Türkiye Bilişim Vakfı, dünya ölçeğinde bir eğitim çalışması olan projenin çevre ülkelere model olabileceğini dile getirdi
TBV'nin, okullarda ikinci yarıyılın açılmasıyla birlikte pilot uygulamasına başlanan FATİH projesine ilişkin hazırladığı raporda, projenin; ''orta ve yüksek teknoloji merkezi olma, e-devlet yapısına bir an evvel kavuşarak vatandaşların ihtiyaçlarına yeni teknolojiler ile cevap verme'' gibi stratejik hedeflere sahip Türkiye için önemli bir fırsat yarattığı kaydedildi.

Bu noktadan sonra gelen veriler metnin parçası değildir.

(** The part of send after the allocation, as one update of the variables. *)
Lemma send_steps s q p n x id d0 d1 d2 d3 :
  ipc_ok (k_sched s) q -> (p < 16)%nat -> ports (k_sched s) !! p = Some x ->
  message_pool_next (k_sched s) = Z.of_nat n -> (n < 64)%nat ->
  exists v', send (Some p) id d0 d1 d2 d3 s = Ret 0 (set_sched (fun _ => v') s) /\
    message_pool v' = (match queue_tail x with
      | Some t => alter (with_msg_next (Some n)) t
                    (<[n := mkMessage id [d0; d1; d2; d3] None]> (message_pool (k_sched s)))
      | None => <[n := mkMessage id [d0; d1; d2; d3] None]> (message_pool (k_sched s)) end) /\
    ports v' = <[p := mkPort (match queue_tail x with Some _ => queue_head x | None => Some n end)
      (Some n) (i32 (message_count x + 1)) None]> (ports (k_sched s)) /\
    message_pool_next v' = message_pool_next (k_sched s) + 1 /\
    threads v' = wake_threads (blocked_thread x) (threads (k_sched s)) /\
    (current v' = current (k_sched s) /\ thread_list v' = thread_list (k_sched s) /\
     thread_count v' = thread_count (k_sched s) /\ port_count v' = port_count (k_sched s)).
Proof.
  intros Hok Hp Hx Hn Hlt.
  assert (Hlp : (n < length (message_pool (k_sched s)))%nat) by (rewrite (ip_pool _ _ Hok); done).
  assert (Hlq : (p < length (ports (k_sched s)))%nat) by (rewrite (ip_ports _ _ Hok); done).
  destruct (lookup_lt_is_Some_2 _ _ Hlp) as [y Hy]. unfold send.
  rewrite (bind_ret _ _ _ _ _ (message_alloc_eq s n y Hn Hlt Hy)).
  set (s1 := set_sched (with_pool _) _).
  assert (Hpool1 : message_pool (k_sched s1) !! n = Some (with_msg_next None y))
    by (cbn; by apply list_lookup_insert_eq).
  rewrite (bind_ret _ _ _ _ _ (upd_message_eq s1 n _ (fun _ => mkMessage id [d0; d1; d2; d3] None) Hpool1)).
  set (s2 := set_sched _ s1).
  rewrite (bind_ret _ _ _ _ _ (get_port_eq s2 p x Hx)).
  (* the blocked thread *)
  set (s3 := set_sched (with_ports (<[p := with_blocked None x]>))
    (set_sched (with_threads (wake_threads (blocked_thread x))) s2)).
  assert (E3 : (match blocked_thread x with
    | Some blocked => wake blocked ;;; upd_port p (with_blocked None)
    | None => ret tt end) s2 = Ret tt s3).
  { unfold s3. destruct (blocked_thread x) as [b|] eqn:Eb.
    - erewrite bind_ret; [|apply wake_eq; cbn; rewrite (ip_threads _ _ Hok); by eapply (ip_blocked _ _ Hok)].
      by rewrite (upd_port_eq _ p x).
    - assert (with_blocked None x = x) as -> by (destruct x; cbn in *; by rewrite Eb).
      unfold ret. f_equal. rewrite (set_sched_id s2 (with_threads (wake_threads None))) by (by apply with_threads_id).
      symmetry. apply set_sched_id, with_ports_id, list_insert_id. exact Hx. }
  rewrite (bind_ret _ _ _ _ _ E3). clear E3.
  assert (Hx3 : ports (k_sched s3) !! p = Some (with_blocked None x))
    by (cbn; by apply list_lookup_insert_eq).
  assert (Hm3 : message_pool (k_sched s3) = <[n := mkMessage id [d0; d1; d2; d3] None]> (message_pool (k_sched s)))
    by (cbn; by rewrite list_insert_insert_eq).
  (* the queue *)
  destruct (queue_tail x) as [t|] eqn:Et.
  - assert (Htin : t ∈ q p) by (by eapply tail_in_queue).
    destruct (ip_queue _ _ Hok p Hp) as (x' & Hx' & Hc & _). rewrite Hx in Hx'. injection Hx' as <-.
    destruct (chain_lookup _ _ _ _ Hc Htin) as [yt Hyt].
    assert (Htn : n <> t) by (pose proof (ip_used _ _ Hok p t Hp Htin); lia).
    rewrite (bind_ret _ _ s3 tt (set_sched (with_ports (<[p := with_tail (Some n) (with_blocked None x)]>))
      (set_sched (with_pool (<[t := with_msg_next (Some n) yt]>)) s3))).
    2:{ erewrite bind_ret; [|apply upd_message_eq; rewrite Hm3; rewrite list_lookup_insert_ne by done; exact Hyt].
        by erewrite upd_port_eq. }
    erewrite bind_ret; [|apply upd_port_eq; cbn; rewrite list_insert_insert_eq; by apply list_lookup_insert_eq].
    eexists. split; [reflexivity|]. cbn. rewrite !list_insert_insert_eq.
    split_and!; try done. rewrite <- (alter_insert _ _ yt); [done|]. by rewrite list_lookup_insert_ne.
    by rewrite Hn.
  - rewrite (bind_ret _ _ s3 tt (set_sched (with_ports (<[p := with_tail (Some n) (with_head (Some n) (with_blocked None x))]>))
      (set_sched (with_ports (<[p := with_head (Some n) (with_blocked None x)]>)) s3))).
    2:{ erewrite bind_ret; [|by apply upd_port_eq]. erewrite upd_port_eq; [done|].
        cbn. rewrite list_insert_insert_eq. by apply list_lookup_insert_eq. }
    erewrite bind_ret; [|apply upd_port_eq; cbn; rewrite !list_insert_insert_eq; by apply list_lookup_insert_eq].
    eexists. split; [reflexivity|]. cbn. rewrite !list_insert_insert_eq. by rewrite Hn.
Qed.

Lemma send_ok s q p id d0 d1 d2 d3 :
  ipc_ok (k_sched s) q -> (p < 16)%nat -> message_pool_next (k_sched s) < 64 ->
  Forall is_u32 [id; d0; d1; d2; d3] ->
  wp (send (Some p) id d0 d1 d2 d3) s (fun r s' => r = 0 /\ sent s q p (id, [d0; d1; d2; d3]) s').
Proof.
  intros Hok Hp Hlt [Hid Hd]%Forall_cons. pose proof (ip_next _ _ Hok) as Hn.
  assert (Hmok : message_ok (mkMessage id [d0; d1; d2; d3] None)) by done.
  destruct (ip_queue _ _ Hok p Hp) as (x & Hx & _).
  set (n := Z.to_nat (message_pool_next (k_sched s))).
  assert (En : message_pool_next (k_sched s) = Z.of_nat n) by (unfold n; lia).
  destruct (send_steps s q p n x id d0 d1 d2 d3 Hok Hp Hx En ltac:(lia))
    as (v' & E & H1 & H2 & H3 & H4 & H5).
  eapply wp_eq; [exact E|]. split; [done|].
  assert (Ht : length (threads v') = 8%nat) by (rewrite H4, length_wake; apply Hok).
  constructor; cbn [k_sched set_sched].
  - by eapply enqueue_ok; [done|done|exact Hx|lia|lia| | |exact H1|exact H2|done|done].
  - intros p' Hp'. by eapply (enqueue_waiting (k_sched s) v' q p n x (mkMessage id [d0; d1; d2; d3] None));
      [done|done|exact Hx|lia|lia| | |exact H1|exact H2|done|done|].
  - intros x' Hx'. rewrite Hx in Hx'. injection Hx' as <-. done.
  - rewrite H2. eexists. rewrite list_lookup_insert_eq by (rewrite (ip_ports _ _ Hok); done). done.
  - done.
  - done.
  - by destruct s.
  - intros p' Hne. rewrite H2. by rewrite list_lookup_insert_ne.
Qed.

(** The words of a message in the region the receiver gave. *)
Definition delivered (phys : Z -> Z) (d : payload) (m : gmap Z Z) : Prop :=
  word_at 4 phys 0 m = fst d /\
  forall i w, snd d !! i = Some w -> word_at 4 phys (4 + 4 * Z.of_nat i) m = w.

(** What taking a message leaves. *)
Record received s q p (phys : Z -> Z) s' : Prop := {
  rc_message : exists d, waiting (k_sched s) p = d :: waiting (k_sched s') p /\
    delivered phys d (k_mem s');
  rc_ok : ipc_ok (k_sched s') (set_queue q p (tail (q p)));
  rc_others : forall p', (p' < 16)%nat -> p' <> p -> waiting (k_sched s') p' = waiting (k_sched s) p';
  rc_vars : threads (k_sched s') = threads (k_sched s) /\
    current (k_sched s') = current (k_sched s) /\ thread_list (k_sched s') = thread_list (k_sched s) /\
    thread_count (k_sched s') = thread_count (k_sched s) /\
    message_pool_next (k_sched s') = message_pool_next (k_sched s) /\
    port_count (k_sched s') = port_count (k_sched s);
  rc_blocked : forall x x', ports (k_sched s) !! p = Some x -> ports (k_sched s') !! p = Some x' ->
    blocked_thread x' = blocked_thread x;
  rc_mem : forall a, (forall j, 0 <= j < 20 -> a <> phys j) -> mget (k_mem s') a = mget (k_mem s) a;
  rc_frame : s' = set_sched (fun _ => k_sched s') (set_mem (fun _ => k_mem s') s);
}.

Lemma recv_take_empty s q p out :
  ipc_ok (k_sched s) q -> (p < 16)%nat -> waiting (k_sched s) p = [] ->
  recv_take p out s = Ret false s.
Proof.
  intros Hok Hp He. destruct (ip_queue _ _ Hok p Hp) as (x & Hx & _).
  apply (waiting_empty _ _ _ _ Hok Hp Hx) in He. unfold recv_take.
  rewrite (bind_ret _ _ _ _ _ (get_port_eq _ _ _ Hx)). by rewrite He.
Qed.

(** One more word: the words before it stay. *)
Lemma store_keeps s s' out phys i j w : dest s out 20 phys -> region_store phys i 4 w s s' ->
  0 <= j -> j + 4 <= i -> i + 4 <= 20 -> word_at 4 phys j (k_mem s') = word_at 4 phys j (k_mem s).
Proof.
  intros D (_ & _ & Hm) H1 H2 H3. apply word_at_ext. intros k Hk. apply Hm. intros l Hl E.
  apply (dst_inj _ _ _ _ D) in E; lia.
Qed.

(** The five stores of the copy. *)
Lemma copy_out {B} s out phys id d0 d1 d2 d3 (k : K B) (Q : B -> kstate -> Prop) :
  dest s out 20 phys -> Forall is_u32 [id; d0; d1; d2; d3] ->
  (forall s', delivered phys (id, [d0; d1; d2; d3]) (k_mem s') ->
     (forall a, (forall j, 0 <= j < 20 -> a <> phys j) -> mget (k_mem s') a = mget (k_mem s) a) ->
     s' = set_mem (fun _ => k_mem s') s -> wp k s' Q) ->
  wp (vwr32 out id ;;; vwr32 (u64 (out + 4)) d0 ;;; vwr32 (u64 (out + 8)) d1 ;;;
      vwr32 (u64 (out + 12)) d2 ;;; vwr32 (u64 (out + 16)) d3 ;;; k) s Q.
Proof.
  intros D Hu HQ. rewrite !Forall_cons in Hu. destruct Hu as (U0 & U1 & U2 & U3 & U4 & _).
  replace (vwr32 out id) with (vwr32 (u64 (out + 0)) id)
    by (destruct (dst_range _ _ _ _ D); rewrite Z.add_0_r, u64_small by lia; done).
  apply wp_bind. wp_call (vwr32_ok s out 20 phys 0 id); [done..|]. intros _ s1 (R1 & W1 & D1).
  apply wp_bind. wp_call (vwr32_ok s1 out 20 phys 4 d0); [done..|]. intros _ s2 (R2 & W2 & D2).
  apply wp_bind. wp_call (vwr32_ok s2 out 20 phys 8 d1); [done..|]. intros _ s3 (R3 & W3 & D3).
  apply wp_bind. wp_call (vwr32_ok s3 out 20 phys 12 d2); [done..|]. intros _ s4 (R4 & W4 & D4).
  apply wp_bind. wp_call (vwr32_ok s4 out 20 phys 16 d3); [done..|]. intros _ s5 (R5 & W5 & D5).
  pose proof (store_keeps s1 s2 out phys 4) as K2. pose proof (store_keeps s2 s3 out phys 8) as K3.
  pose proof (store_keeps s3 s4 out phys 12) as K4. pose proof (store_keeps s4 s5 out phys 16) as K5.
  apply HQ.
  - split; cbn [fst snd].
    + by rewrite (K5 0 d3), (K4 0 d2), (K3 0 d1), (K2 0 d0) by (done || lia).
    + intros i w Hi. do 4 (destruct i as [|i]; [injection Hi as <-; cbn -[word_at];
        by rewrite ?(K5 _ d3), ?(K4 _ d2), ?(K3 _ d1) by (done || lia)|]). done.
  - intros a Ha. destruct R1 as (_ & _ & M1), R2 as (_ & _ & M2), R3 as (_ & _ & M3), R4 as (_ & _ & M4), R5 as (_ & _ & M5).
    rewrite M5, M4, M3, M2, M1; [done|..]; intros j Hj; apply Ha; lia.
  - destruct R1 as (E1 & _), R2 as (E2 & _), R3 as (E3 & _), R4 as (E4 & _), R5 as (E5 & _).
    rewrite E5, E4, E3, E2, E1. by destruct s.
Qed.

Lemma recv_take_ok s q p out phys :
  ipc_ok (k_sched s) q -> (p < 16)%nat -> waiting (k_sched s) p <> [] -> dest s out 20 phys ->
  wp (recv_take p out) s (fun r s' => r = true /\ received s q p phys s').
Proof.
  intros Hok Hp Hne Hw. destruct (ip_queue _ _ Hok p Hp) as (x & Hx & Hc & _).
  assert (Hlq : (p < length (ports (k_sched s)))%nat) by (rewrite (ip_ports _ _ Hok); done).
  destruct (queue_head x) as [m|] eqn:Eh; [|by apply (waiting_empty _ _ _ _ Hok Hp Hx) in Eh].
  destruct (dequeue_head (k_sched s) q p m x Hok Hp Hx Eh) as [l El].
  destruct (chain_lookup _ _ _ m Hc) as [msg Hmsg]; [rewrite El; by constructor|].
  pose proof (proj1 (Forall_lookup _ _) (ip_data _ _ Hok) m msg Hmsg) as (Hd4 & Hid & Hdata).
  unfold recv_take. apply wp_bind. eapply wp_eq; [by apply get_port_eq|]. rewrite Eh.
  apply wp_bind. eapply wp_eq; [by apply get_message_eq|].
  apply wp_bind. eapply wp_eq; [by apply upd_port_eq|].
  set (s1 := set_sched _ s).
  assert (Hx1 : ports (k_sched s1) !! p = Some (with_head (msg_next msg) x))
    by (cbn; by apply list_lookup_insert_eq).
  set (v2 := with_ports (<[p := mkPort (msg_next msg)
    (if decide (msg_next msg = None) then None else queue_tail x) (message_count x) (blocked_thread x)]>) (k_sched s)).
  assert (E2 : (when bool_decide (msg_next msg = None) do upd_port p (with_tail None)) s1
    = Ret tt (set_sched (fun _ => v2) s)).
  { unfold v2. case_bool_decide as Hn.
    - rewrite decide_True by done. erewrite upd_port_eq by done. f_equal. unfold s1, with_ports, set_sched. cbn.
      by rewrite list_insert_insert_eq.
    - rewrite decide_False by done. done. }
  apply wp_bind. eapply wp_eq; [exact E2|]. clear E2.
  apply wp_bind. eapply wp_eq; [apply upd_port_eq; cbn; by apply list_lookup_insert_eq|].
  set (s3 := set_sched _ _).
  destruct (msg_data msg) as [|d0 [|d1 [|d2 [|d3 [|]]]]] eqn:Ed; try done. cbn [lookup list_lookup need].
  assert (Hv3 : k_sched s3 = with_ports (<[p := mkPort (msg_next msg)
    (if decide (msg_next msg = None) then None else queue_tail x) (i32 (message_count x - 1)) (blocked_thread x)]>)
    (k_sched s)) by (unfold s3, v2, with_ports; cbn; by rewrite list_insert_insert_eq).
  assert (Hm3 : k_mem s3 = k_mem s) by done.
  apply (copy_out s3 out phys); [by apply (dest_ext s)|by constructor|]. intros s4 D1 D2 D3.
  unfold message_free. wp_steps.
  assert (Hv4 : k_sched s4 = k_sched s3) by by rewrite D3.
  assert (Hpo : ports (k_sched s4) = <[p := mkPort (msg_next msg)
    (if decide (msg_next msg = None) then None else queue_tail x) (i32 (message_count x - 1))
    (blocked_thread x)]> (ports (k_sched s))) by by rewrite Hv4, Hv3.
  split; [done|]. constructor.
  - exists (payload_of msg). split.
    + apply (dequeue_waiting (k_sched s) (k_sched s4) q p m x msg); try done; by rewrite Hv4, Hv3.
    + unfold payload_of. by rewrite Ed.
  - rewrite El. cbn [tail]. eapply (dequeue_ok (k_sched s) (k_sched s4) q p m x msg); try done; by rewrite Hv4, Hv3.
  - intros p' Hp' Hne'. eapply (dequeue_waiting_other (k_sched s) (k_sched s4) p x msg); try done; by rewrite Hv4, Hv3.
  - by rewrite Hv4, Hv3.
  - intros y y' Hy Hy'. rewrite Hpo, list_lookup_insert_eq in Hy' by done. rewrite Hx in Hy.
    by injection Hy as <-; injection Hy' as <-.
  - intros a Ha. by rewrite D2, Hm3.
  - rewrite D3. unfold s3. by destruct s.
Qed.
End calls.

Raporda, işletim sistemi ve yazılım konusunda en önemli bileşenler güvenlik, güvenilirlik, birlikte çalışabilirlik, yönetilebilirlik ve sürdürülebilirlik olarak sıralanırken, proje kapsamında kurulacak sistemlerin mevcut ve ileride sunulacak eğitim içerik ve yazılımlarının ekosisteme uyumlu olmasının önem taşıdığı vurgulandı.
Farklı içerik sağlayıcılar tarafından sunulan e-içeriklerin akıllı tahtalarla ve tablet cihazlarla uyumlu olması ihtiyacının vurgulandığı raporda, ''Bu sistemin, her cihaz için uyumlu arabirim desteği sunan, her öğrencinin ve öğretmenin güvenli şifreleri ile ders programlarına uygun içeriklere ulaşabildikleri, her an her platformdan erişilebilir olmasını sağlayan 'bulut bilişim' mantığıyla geliştirilmesi ve sunulması sistemin etkinliğini artırıcı bir faktör olacaktır'' görüşüne yer verildi.
Raporda, geliştirilecek sistemin sınıf içerisinde etkileşimi destekleyecek uygulamaları içermesi, uygulamanın etkinliğini artıracak bir unsur olarak öne çıkıyor.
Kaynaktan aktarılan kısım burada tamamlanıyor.